Therapeutic options for the renal transplant recipient with Kaposi sarcoma include cessation of immunosuppressive medications, radiotherapy, chemotherapy, excision, and cryotherapy. Although complete regression has been described after discontinuation of immunosuppressive therapy, adjuvant therapy often is needed. Occasionally, Kaposi sarcoma may be fatal as a result of visceral involvement and despite therapy.
Melanoma occurs 2-9 times more frequently in the transplant population than in the general population, according to population registry data and published studies.  Interestingly, the risk of melanoma in renal transplant recipient may include transmission by the donor. Studies are conflicting regarding the prognosis of melanoma in the transplant patient, including the risk of recurrence of melanoma following transplantation. [52, 53]

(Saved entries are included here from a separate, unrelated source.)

(* ===== verification/Xsk.v ===== *)
(** * The AF_XDP capture of the flow monitor: lxdpFlow.c

    The socket with its four rings, the stack of free frames of the umem, the
    reception of a batch and the capture loop.  The memory of the rings and of
    the umem is shared with the kernel, and [stop_capture] with the thread of
    the signal handler: [turn] lets both act, before every access of the code
    to what they may change. *)

From S2P Require Import Prelude Packet XskRing.

(** ** Data *)

Definition NUM_FRAMES : Z := 4096.
Definition XSK_UMEM__DEFAULT_FRAME_SHIFT : Z := 12.
Definition XSK_UMEM__DEFAULT_FRAME_SIZE : Z := Z.shiftl 1 XSK_UMEM__DEFAULT_FRAME_SHIFT.
Definition FRAME_SIZE : Z := XSK_UMEM__DEFAULT_FRAME_SIZE.
Definition RX_BATCH_SIZE : Z := 64.
Definition INVALID_UMEM_FRAME : Z := 2 ^ 64 - 1.
Definition XSK_RING_CONS__DEFAULT_NUM_DESCS : Z := 2048.
Definition XSK_RING_PROD__DEFAULT_NUM_DESCS : Z := 2048.
Definition EXIT_FAIL : Z := 1.

(** struct xsk_umem_info; the handle of libbpf is not used by this code, and the
    buffer is the [mem] of [world]. *)
Record xsk_umem_info := UmemInfo { fq : xsk_ring Z; cq : xsk_ring Z }.

(** struct xsk_socket_info *)
Record xsk_socket_info := SocketInfo {
  rx : xsk_ring xdp_desc;
  tx : xsk_ring xdp_desc;
  umem : xsk_umem_info;
  umem_frame_addr : list Z;   (** uint64_t [NUM_FRAMES] *)
  umem_frame_free : Z;        (** uint32_t *)
  outstanding_tx : Z          (** uint32_t *)
}.

Definition with_rx (r : xsk_ring xdp_desc) (s : xsk_socket_info) : xsk_socket_info :=
  SocketInfo r (tx s) (umem s) (umem_frame_addr s) (umem_frame_free s) (outstanding_tx s).
Definition with_tx (r : xsk_ring xdp_desc) (s : xsk_socket_info) : xsk_socket_info :=
  SocketInfo (rx s) r (umem s) (umem_frame_addr s) (umem_frame_free s) (outstanding_tx s).
Definition with_fq (r : xsk_ring Z) (s : xsk_socket_info) : xsk_socket_info :=
  SocketInfo (rx s) (tx s) (UmemInfo r (cq (umem s))) (umem_frame_addr s) (umem_frame_free s)
    (outstanding_tx s).
Definition with_cq (r : xsk_ring Z) (s : xsk_socket_info) : xsk_socket_info :=
  SocketInfo (rx s) (tx s) (UmemInfo (fq (umem s)) r) (umem_frame_addr s) (umem_frame_free s)
    (outstanding_tx s).
Definition with_frames (fr : list Z) (n : Z) (s : xsk_socket_info) : xsk_socket_info :=
  SocketInfo (rx s) (tx s) (umem s) fr n (outstanding_tx s).
Definition with_outstanding (n : Z) (s : xsk_socket_info) : xsk_socket_info :=
  SocketInfo (rx s) (tx s) (umem s) (umem_frame_addr s) (umem_frame_free s) n.

(** [a[i]] and [a[i] = v] of an array of a struct. *)
Definition array_get (a : list Z) (i : Z) : res Z :=
  if i <? 0 then Err OutOfBounds else or_fault (a !! Z.to_nat i) OutOfBounds.
Definition array_set (a : list Z) (i v : Z) : res (list Z) :=
  if (0 <=? i) && (i <? Z.of_nat (length a)) then Ok (<[Z.to_nat i := v]> a) else Err OutOfBounds.

(** ** The free frames *)

Definition xsk_alloc_umem_frame (xsk : xsk_socket_info) : res (Z * xsk_socket_info) :=
  if umem_frame_free xsk =? 0 then Ok (INVALID_UMEM_FRAME, xsk)
  else
    let i := u32 (umem_frame_free xsk - 1) in
    frame ← array_get (umem_frame_addr xsk) i;
    fr ← array_set (umem_frame_addr xsk) i INVALID_UMEM_FRAME;
    Ok (frame, with_frames fr i xsk).

Definition xsk_free_umem_frame (xsk : xsk_socket_info) (frame : Z) : res xsk_socket_info :=
  _ ← c_assert (umem_frame_free xsk <? NUM_FRAMES);
  fr ← array_set (umem_frame_addr xsk) (umem_frame_free xsk) frame;
  Ok (with_frames fr (u32 (umem_frame_free xsk + 1)) xsk).

Definition xsk_umem_free_frames (xsk : xsk_socket_info) : Z := umem_frame_free xsk.

(** The loop of [xsk_configure_socket] that fills the stack: [i * FRAME_SIZE] is
    an [int] product, and below 2^31. *)
Fixpoint init_frames (n : nat) (i : Z) : list Z :=
  match n with O => [] | S n => u64 (s32 (i * FRAME_SIZE)) :: init_frames n (i + 1) end.

(** The loop of [xsk_configure_socket] that stuffs the fill ring. *)
Fixpoint stuff_fill (n : nat) (idx : Z) (xsk : xsk_socket_info) : res xsk_socket_info :=
  match n with
  | O => Ok xsk
  | S n =>
    '(frame, xsk) ← xsk_alloc_umem_frame xsk;
    stuff_fill n (u32 (idx + 1)) (with_fq (xsk_ring_prod__fill_addr (fq (umem xsk)) idx frame) xsk)
  end.

(** struct xsk_socket_config *)
Record xsk_socket_config := XskCfg {
  rx_size : Z; tx_size : Z; libbpf_flags : Z; cfg_xdp_flags : Z; bind_flags : Z
}.

(** The part of [struct config] this code reads. *)
Record config := Config {
  xdp_flags : Z; ifindex : Z; ifname : string; xsk_bind_flags : Z; xsk_if_queue : Z
}.

Section configure.
(** [calloc] succeeds; [xsk_socket__create] of libbpf returns an error code and
    the two rings; [bpf_get_link_xdp_id] an error code. *)
Variable calloc_ok : bool.
Variable xsk_socket__create :
  string → Z → xsk_umem_info → xsk_socket_config → Z * xsk_ring xdp_desc * xsk_ring xdp_desc.
Variable bpf_get_link_xdp_id : Z → Z → Z.

(** The socket, or [None] for NULL with the value given to [errno]. *)
Definition xsk_configure_socket (cfg : config) (um : xsk_umem_info) :
  res (option xsk_socket_info * Z) :=
  if negb calloc_ok then Ok (None, 0)
  else
    let xsk_cfg := XskCfg XSK_RING_CONS__DEFAULT_NUM_DESCS XSK_RING_PROD__DEFAULT_NUM_DESCS 0
                     (xdp_flags cfg) (xsk_bind_flags cfg) in
    let '(ret, r, t) := xsk_socket__create (ifname cfg) (xsk_if_queue cfg) um xsk_cfg in
    if negb (ret =? 0) then Ok (None, - ret)
    else
      let ret := bpf_get_link_xdp_id (ifindex cfg) (xdp_flags cfg) in
      if negb (ret =? 0) then Ok (None, - ret)
      else
        let xsk_info := SocketInfo r t um (init_frames (Z.to_nat NUM_FRAMES) 0) NUM_FRAMES 0 in
        let '(ret, idx, f) := xsk_ring_prod__reserve (fq um) XSK_RING_PROD__DEFAULT_NUM_DESCS in
        let xsk_info := with_fq f xsk_info in
        if negb (ret =? XSK_RING_PROD__DEFAULT_NUM_DESCS) then Ok (None, - ret)
        else
          xsk_info ← stuff_fill (Z.to_nat XSK_RING_PROD__DEFAULT_NUM_DESCS) (default 0 idx) xsk_info;
          Ok (Some (with_fq (xsk_ring_prod__submit (fq (umem xsk_info))
                               XSK_RING_PROD__DEFAULT_NUM_DESCS) xsk_info), 0).
End configure.

(** ** Receiving *)

(** The state of the capture: the socket, the kernel, the umem buffer, and
    [stop_capture]. *)
Record world (K : Type) := World {
  sock : xsk_socket_info;
  kern : K;
  mem : list Z;
  stop_capture : Z   (** uint8_t *)
}.
Arguments World {K}.
Arguments sock {K}.
Arguments kern {K}.
Arguments mem {K}.
Arguments stop_capture {K}.

Section receive.
Context {K X : Type}.
(** What the kernel and the signal handler do between two accesses. *)
Variable turn : world K → world K.
(** [clock_gettime(CLOCK_REALTIME)]: seconds and nanoseconds, or an error. *)
Variable clock_gettime : K → option (Z * Z).
Implicit Types (w : world K) (x : X).

Definition on_sock (f : xsk_socket_info → xsk_socket_info) w : world K :=
  World (f (sock w)) (kern w) (mem w) (stop_capture w).

Definition gettime2 w : res (Z * Z) := or_fault (clock_gettime (kern w)) (ExitProgram EXIT_FAIL).

(** [xsk_umem__get_data]: what can be read from [addr] on. *)
Definition xsk_umem__get_data (buffer : list Z) (addr : Z) : list Z := drop (Z.to_nat addr) buffer.

(** [while (ret != stock_frames) ret = xsk_ring_prod__reserve(.., rcvd, &idx_fq)] *)
Fixpoint reserve_again (fuel : nat) (ret idx_fq stock_frames rcvd : Z) w : res (Z * world K) :=
  if ret =? stock_frames then Ok (idx_fq, w)
  else
    match fuel with
    | O => Err OutOfFuel
    | S fuel =>
      let w := turn w in
      let '(ret, i, f) := xsk_ring_prod__reserve (fq (umem (sock w))) rcvd in
      reserve_again fuel ret (default idx_fq i) stock_frames rcvd (on_sock (with_fq f) w)
    end.

Fixpoint fill_frames (n : nat) (idx_fq : Z) w : res (world K) :=
  match n with
  | O => Ok w
  | S n =>
    let w := turn w in
    '(frame, xsk) ← xsk_alloc_umem_frame (sock w);
    fill_frames n (u32 (idx_fq + 1))
      (on_sock (λ _, with_fq (xsk_ring_prod__fill_addr (fq (umem xsk)) idx_fq frame) xsk) w)
  end.

(** "Stuff the ring with as much frames as possible"; the rounds of the loop that
    "should not happen" are bounded by [fuel]. *)
Definition stuff_ring (fuel : nat) (rcvd : Z) w : res (world K) :=
  let w := turn w in
  let '(stock_frames, f) := xsk_prod_nb_free (fq (umem (sock w))) (xsk_umem_free_frames (sock w)) in
  let w := on_sock (with_fq f) w in
  if 0 <? stock_frames then
    let w := turn w in
    let '(ret, i, f) := xsk_ring_prod__reserve (fq (umem (sock w))) stock_frames in
    '(idx_fq, w) ← reserve_again fuel ret (default 0 i) stock_frames rcvd (on_sock (with_fq f) w);
    w ← fill_frames (Z.to_nat stock_frames) idx_fq w;
    let w := turn w in
    Ok (on_sock (with_fq (xsk_ring_prod__submit (fq (umem (sock w))) stock_frames)) w)
  else Ok w.

(** The packets of a batch, each by [body]. *)
Fixpoint process_received (body : Z → Z → X → world K → res (X * world K))
    (n : nat) (idx_rx : Z) x w : res (X * world K) :=
  match n with
  | O => Ok (x, w)
  | S n =>
    let w := turn w in
    d ← xsk_ring_cons__rx_desc (rx (sock w)) idx_rx;
    '(x, w) ← body (addr d) (dlen d) x w;
    process_received body n (u32 (idx_rx + 1)) x w
  end.

(** One packet: the callback, then its frame is free. *)
Definition deliver_packet (fn : list Z → pkthdr → X → res X) (addr len : Z) x w : res (X * world K) :=
  let pkt := xsk_umem__get_data (mem w) addr in
  '(tv_sec, tv_nsec) ← gettime2 w;
  x ← fn pkt (PktHdr tv_sec (tv_nsec / 1000) len len) x;
  xsk ← xsk_free_umem_frame (sock w) addr;
  Ok (x, on_sock (λ _, xsk) w).

(** The common frame of the two [handle_receive_packets]. *)
Definition receive_batch (fuel : nat) (body : Z → Z → X → world K → res (X * world K)) x w :
  res (Z * X * world K) :=
  let w := turn w in
  let '(rcvd, i, r) := xsk_ring_cons__peek (rx (sock w)) RX_BATCH_SIZE in
  let w := on_sock (with_rx r) w in
  if rcvd =? 0 then Ok (0, x, w)
  else
    w ← stuff_ring fuel rcvd w;
    '(x, w) ← process_received body (Z.to_nat rcvd) (default 0 i) x w;
    let w := turn w in
    Ok (rcvd, x, on_sock (with_rx (xsk_ring_cons__release (rx (sock w)) rcvd)) w).

Definition handle_receive_packets (fuel : nat) (fn : list Z → pkthdr → X → res X) x w :
  res (Z * X * world K) :=
  '(rcvd, x, w) ← receive_batch fuel (deliver_packet fn) x w;
  Ok (if rcvd =? 0 then 0 else 1, x, w).

(** [poll(fds, nfds, timeout)] after a wait in which the others may act. *)
Variable poll : K → Z → Z.

(** The rounds of [while ((i<ntimeouts)&&(stop_capture==1))]; [None] when [rounds]
    are not enough. *)
Fixpoint rx_loop (rounds fuel : nat) (poll_mode : bool) (ntimeouts timeout : Z)
    (fn : list Z → pkthdr → X → res X) (i : Z) x w : res (option (X * world K)) :=
  let w := turn w in
  if (i <? ntimeouts) && (stop_capture w =? 1) then
    match rounds with
    | O => Ok None
    | S rounds =>
      let w := turn w in
      let ret := poll (kern w) timeout in
      if poll_mode && ((ret <=? 0) || (1 <? ret)) then
        rx_loop rounds fuel poll_mode ntimeouts timeout fn (i + 1) x w
      else
        let i := if poll_mode then 0 else i in
        '(_, x, w) ← handle_receive_packets fuel fn x w;
        rx_loop rounds fuel poll_mode ntimeouts timeout fn i x w
    end
  else Ok (Some (x, w)).

Definition with_stop (b : Z) w : world K := World (sock w) (kern w) (mem w) b.

Definition stop_rx_and_process w : world K := with_stop 0 w.

Definition rx_and_process (rounds fuel : nat) (poll_mode : bool) (ntimeouts timeout : Z)
    (fn : list Z → pkthdr → X → res X) x w : res (option (X * world K)) :=
  rx_loop rounds fuel poll_mode ntimeouts timeout fn 0 x (with_stop 1 w).
End receive.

Although Kaposi sarcoma is the most commonly reported sarcoma in renal transplant recipient, other cutaneous sarcomas have been reported. Malignant fibrous histiocytomas, atypical fibroxanthomas, and dermatofibrosarcoma protuberans have been reported in renal transplant recipients, although the incidence of these malignancies is unknown. Several cases of Merkel cell carcinoma (MCC) occurring in renal transplant recipients have been reported.  Most lesions develop on the head and neck or the extremities. This is an aggressive tumor with a high propensity to recur or metastasize. Overall mortality associated with Merkel cell carcinoma is 35%. Interestingly, reports exist of SCC and MCC occurring simultaneously.
Although lymphomas are the second most common malignancy in transplant recipients, cutaneous lymphomas are relatively rare. Whereas cutaneous T-cell lymphomas have been described, cutaneous B-cell lymphomas are more common in the transplant population. 

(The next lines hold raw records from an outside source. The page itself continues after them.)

(* ===== verification/XskInv.v ===== *)
(** * Where the frames of the umem are

    The contract of the kernel side of AF_XDP as a step relation, and the
    invariant of the capture: every frame is in exactly one of the stack of free
    frames, the fill ring, the kernel and the receive ring, and the packets
    waiting in the receive ring are as they were delivered. *)

From S2P Require Import Prelude Packet XskRing Xsk.

(** The frame an address lies in. *)
Definition chunk (a : Z) : Z := a / FRAME_SIZE.

Definition valid_addr (a : Z) : Prop := 0 ≤ a < NUM_FRAMES * FRAME_SIZE.
#[global] Instance valid_addr_dec a : Decision (valid_addr a).
Proof. apply _. Defined.

(** A packet lies in one frame, with [slack] bytes behind it. *)
Definition in_frame (slack : Z) (d : xdp_desc) : Prop :=
  valid_addr (addr d) ∧ 0 ≤ dlen d ∧ 0 ≤ slack ∧
  addr d + dlen d + slack ≤ (chunk (addr d) + 1) * FRAME_SIZE.

(** The bytes of a descriptor. *)
Definition packet_bytes (m : list Z) (d : xdp_desc) : list Z :=
  take (Z.to_nat (dlen d)) (xsk_umem__get_data m (addr d)).

Abbreviation packet := (xdp_desc * list Z)%type.

(** ** The kernel *)

Section contract.
Context {K : Type}.
(** The room behind a packet, the frames the kernel holds, and the packets it has delivered so far. *)
Variable slack : Z.
Variable holds : K → list Z.
Variable delivered : K → list packet.

Abbreviation wfq w := (fq (umem (sock w))).
Abbreviation wrx w := (rx (sock w)).

(** What the kernel or the signal handler may do in one step: take an address
    from the fill ring (one that is not in the umem is dropped), write to a frame
    it holds, deliver a packet in a frame it holds, or anything of their own. *)
Inductive kstep : world K → world K → Prop :=
  | KTake w a k :
      u32 (producer (wfq w) - consumer (wfq w)) ≠ 0 →
      ring (wfq w) !! slot (wfq w) (consumer (wfq w)) = Some a →
      holds k = holds (kern w) ++ filter valid_addr [a] →
      delivered k = delivered (kern w) →
      kstep w (World (with_fq (with_consumer (u32 (consumer (wfq w) + 1)) (wfq w)) (sock w)) k
                 (mem w) (stop_capture w))
  | KWrite w a k m :
      a ∈ holds (kern w) →
      holds k = holds (kern w) → delivered k = delivered (kern w) →
      length m = length (mem w) →
      (∀ i, Z.of_nat i / FRAME_SIZE ≠ chunk a → m !! i = mem w !! i) →
      kstep w (World (sock w) k m (stop_capture w))
  | KDeliver w a l1 l2 d k :
      holds (kern w) = l1 ++ a :: l2 → holds k = l1 ++ l2 →
      chunk (addr d) = chunk a → in_frame slack d →
      u32 (producer (wrx w) - consumer (wrx w)) < size (wrx w) →
      delivered k = delivered (kern w) ++ [(d, packet_bytes (mem w) d)] →
      kstep w (World (with_rx (with_producer (u32 (producer (wrx w) + 1))
                 (ring_write (wrx w) (producer (wrx w)) d)) (sock w)) k (mem w) (stop_capture w))
  | KOther w k b :
      holds k = holds (kern w) → delivered k = delivered (kern w) →
      b = stop_capture w ∨ b = 0 →
      kstep w (World (sock w) k (mem w) b).

(** ** The invariant *)

(** [n] slots of the fill ring are reserved and [vs] written to them, [fl] is
    in the ring; [rl] is in the receive ring, of which the first [m] are peeked
    and the first [i] processed; [dn] are the packets processed so far. *)
Record winv (w : world K) (n : Z) (vs fl : list Z) (m : Z) (i : nat) (rl : list xdp_desc)
    (dn : list packet) : Prop := {
  wi_fq : prod_ok (wfq w) n vs fl;
  wi_rx : cons_ok (wrx w) m rl;
  wi_fsize : size (wfq w) = XSK_RING_PROD__DEFAULT_NUM_DESCS;
  wi_rsize : size (wrx w) = XSK_RING_CONS__DEFAULT_NUM_DESCS;
  wi_mem : Z.of_nat (length (mem w)) = NUM_FRAMES * FRAME_SIZE;
  wi_stack : Z.of_nat (length (umem_frame_addr (sock w))) = NUM_FRAMES;
  wi_free : 0 ≤ umem_frame_free (sock w) ≤ NUM_FRAMES;
  wi_frames : chunk <$> (take (Z.to_nat (umem_frame_free (sock w))) (umem_frame_addr (sock w)) ++
                filter valid_addr (fl ++ vs) ++ holds (kern w) ++ (addr <$> drop i rl))
              ≡ₚ seqZ 0 NUM_FRAMES;
  wi_packets : ∃ pend, delivered (kern w) = dn ++ pend ∧ pend.*1 = drop i rl ∧
                Forall (λ p : packet, in_frame slack p.1 ∧ packet_bytes (mem w) p.1 = p.2) pend;
  wi_batch : Z.of_nat i ≤ m;
  wi_out : outstanding_tx (sock w) = 0
}.

(** The fields of the socket that only the code writes. *)
Definition same_user (w w' : world K) : Prop :=
  umem_frame_addr (sock w') = umem_frame_addr (sock w) ∧
  umem_frame_free (sock w') = umem_frame_free (sock w) ∧
  producer (wfq w') = producer (wfq w) ∧
  cached_cons (wfq w') = cached_cons (wfq w) ∧ cached_prod (wfq w') = cached_prod (wfq w) ∧
  consumer (wrx w') = consumer (wrx w) ∧ outstanding_tx (sock w') = outstanding_tx (sock w).

Lemma same_user_refl w : same_user w w.
Proof. done. Qed.

Lemma same_user_trans w1 w2 w3 : same_user w1 w2 → same_user w2 w3 → same_user w1 w3.
Proof. unfold same_user. intros (?&?&?&?&?&?&?) (?&?&?&?&?&?&?). split_and!; congruence. Qed.

(** Bytes of another frame stay. *)
Lemma packet_bytes_other m m' a d :
  length m' = length m → (∀ i, Z.of_nat i / FRAME_SIZE ≠ chunk a → m' !! i = m !! i) →
  in_frame slack d → chunk (addr d) ≠ chunk a → packet_bytes m' d = packet_bytes m d.
Proof.
  intros Hlen Hm ((Ha1 & _) & Hl & Hsl & Hd) Hne. unfold packet_bytes, xsk_umem__get_data. apply list_eq. intros j.
  destruct (decide (j < Z.to_nat (dlen d))%nat) as [Hj|Hj].
  - rewrite !lookup_take_lt, !lookup_drop by done. apply Hm. intros Heq. apply Hne. rewrite <-Heq.
    unfold chunk in *. rewrite Nat2Z.inj_add, Z2Nat.id by done.
    assert (0 < FRAME_SIZE) by done.
    apply (Z.div_unique_pos _ _ _ (addr d + Z.of_nat j - addr d / FRAME_SIZE * FRAME_SIZE)); [|lia].
    pose proof (Z.mod_pos_bound (addr d) FRAME_SIZE). pose proof (Z.div_mod (addr d) FRAME_SIZE). lia.
  - by rewrite !lookup_take_ge by lia.
Qed.

(** A frame in the kernel is no frame of a waiting packet. *)
Lemma held_not_waiting w n vs fl m i rl dn a d :
  winv w n vs fl m i rl dn → a ∈ holds (kern w) → d ∈ drop i rl → chunk (addr d) ≠ chunk a.
Proof.
  intros H Ha Hd Heq. pose proof (NoDup_seqZ 0 NUM_FRAMES) as Hnd.
  rewrite <-(wi_frames _ _ _ _ _ _ _ _ H) in Hnd. rewrite !fmap_app in Hnd.
  apply NoDup_app in Hnd as (_ & _ & Hnd). apply NoDup_app in Hnd as (_ & _ & Hnd).
  apply NoDup_app in Hnd as (_ & Hnd & _). apply (Hnd (chunk a)).
  - by apply list_elem_of_fmap_2.
  - rewrite <-Heq. apply list_elem_of_fmap_2. by apply list_elem_of_fmap_2.
Qed.

Lemma kstep_inv w w' n vs fl m i rl dn :
  kstep w w' → winv w n vs fl m i rl dn →
  ∃ fl' ds, winv w' n vs fl' m i (rl ++ ds) dn ∧ same_user w w' ∧ fl' `suffix_of` fl.
Proof.
  intros Hk H. pose proof H as [Hfq Hrx Hfs Hrs Hmem Hst Hfr Hframes (pend & Hdel & Hpend & Hbytes) Hb Hout].
  destruct Hk as [w a k Hne Ha Hh Hd|w a k m' Ha Hh Hd Hlen Hm'|w a l1 l2 d k Hh Hh' Hch Hin Hroom Hd
                 |w k b Hh Hd Hb'].
  - destruct fl as [|a' fl].
    { exfalso. apply Hne. by rewrite (po_used _ _ _ _ Hfq). }
    destruct (prod_consumed _ _ _ _ _ Hfq) as [Ha' Hfq']. rewrite Ha in Ha'. injection Ha' as <-.
    exists fl, []. rewrite app_nil_r. split; [|by split; [|exists [a]]].
    split; cbn; try done; [|by rewrite Hd; eauto].
    rewrite <-Hframes, Hh. apply fmap_Permutation. apply Permutation_app_head.
    change ((a :: fl) ++ vs) with ([a] ++ (fl ++ vs)). rewrite (filter_app _ [a]). solve_Permutation.
  - exists fl, []. rewrite app_nil_r. split; [|done]. split; cbn; try done; [by rewrite Hlen|by rewrite Hh|].
    exists pend. rewrite Hd. split_and!; try done.
    apply Forall_forall. intros p Hp. rewrite Forall_forall in Hbytes. destruct (Hbytes p Hp) as [Hif Hby].
    split; [done|]. rewrite (packet_bytes_other (mem w) m' a); [done..|].
    eapply (held_not_waiting w); [exact H|done|]. rewrite <-Hpend. by apply list_elem_of_fmap_2.
  - assert (Z.of_nat (length rl) < size (wrx w)) as Hlt by (by rewrite <-(co_used _ _ _ Hrx)).
    pose proof (co_seen _ _ _ Hrx) as Hseen. pose proof (u32_range (cached_prod (wrx w) - cached_cons (wrx w))).
    assert (i ≤ length rl)%nat as Hi by lia.
    exists fl, [d]. split; [|done]. split; cbn; try done.
    + by apply cons_produced.
    + rewrite <-Hframes, Hh, Hh', drop_app_le, fmap_app by done. cbn.
      rewrite !fmap_app. cbn. rewrite Hch. solve_Permutation.
    + exists (pend ++ [(d, packet_bytes (mem w) d)]). rewrite Hd, Hdel, fmap_app, Hpend, drop_app_le by done.
      split_and!; [by rewrite (assoc_L (++))|done|]. apply Forall_app. split; [done|]. by constructor.
  - exists fl, []. rewrite app_nil_r. split; [|done].
    split; cbn; try done; [by rewrite Hh|]. rewrite Hd. eauto.
Qed.

(** A turn is any number of steps. *)
Variable turn : world K → world K.
Hypothesis turn_ok : ∀ w, rtc kstep w (turn w).

Lemma turn_inv w n vs fl m i rl dn :
  winv w n vs fl m i rl dn →
  ∃ fl' ds, winv (turn w) n vs fl' m i (rl ++ ds) dn ∧ same_user w (turn w) ∧ fl' `suffix_of` fl.
Proof.
  pose proof (turn_ok w) as Ht. revert fl rl. induction Ht as [w|w w1 w2 Hs _ IH]; intros fl rl H.
  - exists fl, []. by rewrite app_nil_r.
  - destruct (kstep_inv _ _ _ _ _ _ _ _ _ Hs H) as (fl1 & ds1 & H1 & U1 & S1).
    destruct (IH _ _ H1) as (fl2 & ds2 & H2 & U2 & S2).
    exists fl2, (ds1 ++ ds2). rewrite (assoc_L (++)).
    split; [done|]. split; [by eapply same_user_trans|by etrans].
Qed.
End contract.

Transfusion-associated graft-versus-host disease has been reported in several renal transplant patients who received nonradiated packed red blood cells.  Patients are at increased risk during times of marked immunosuppression, including therapy for acute organ rejection. Transfusion-associated graft-versus-host disease usually has a poor prognosis.
Porokeratosis, a disorder of epidermal keratinization, has been reported as an unusual manifestation of immunosuppression in solid organ recipients. [57, 58, 59] Several of the clinical variants have been reported, including disseminated superficial porokeratosis, single lesions of porokeratosis of Mibelli, and rare cases of disseminated porokeratosis of Mibelli. Malignant transformation of lesions of porokeratosis has been described but not in the transplant population.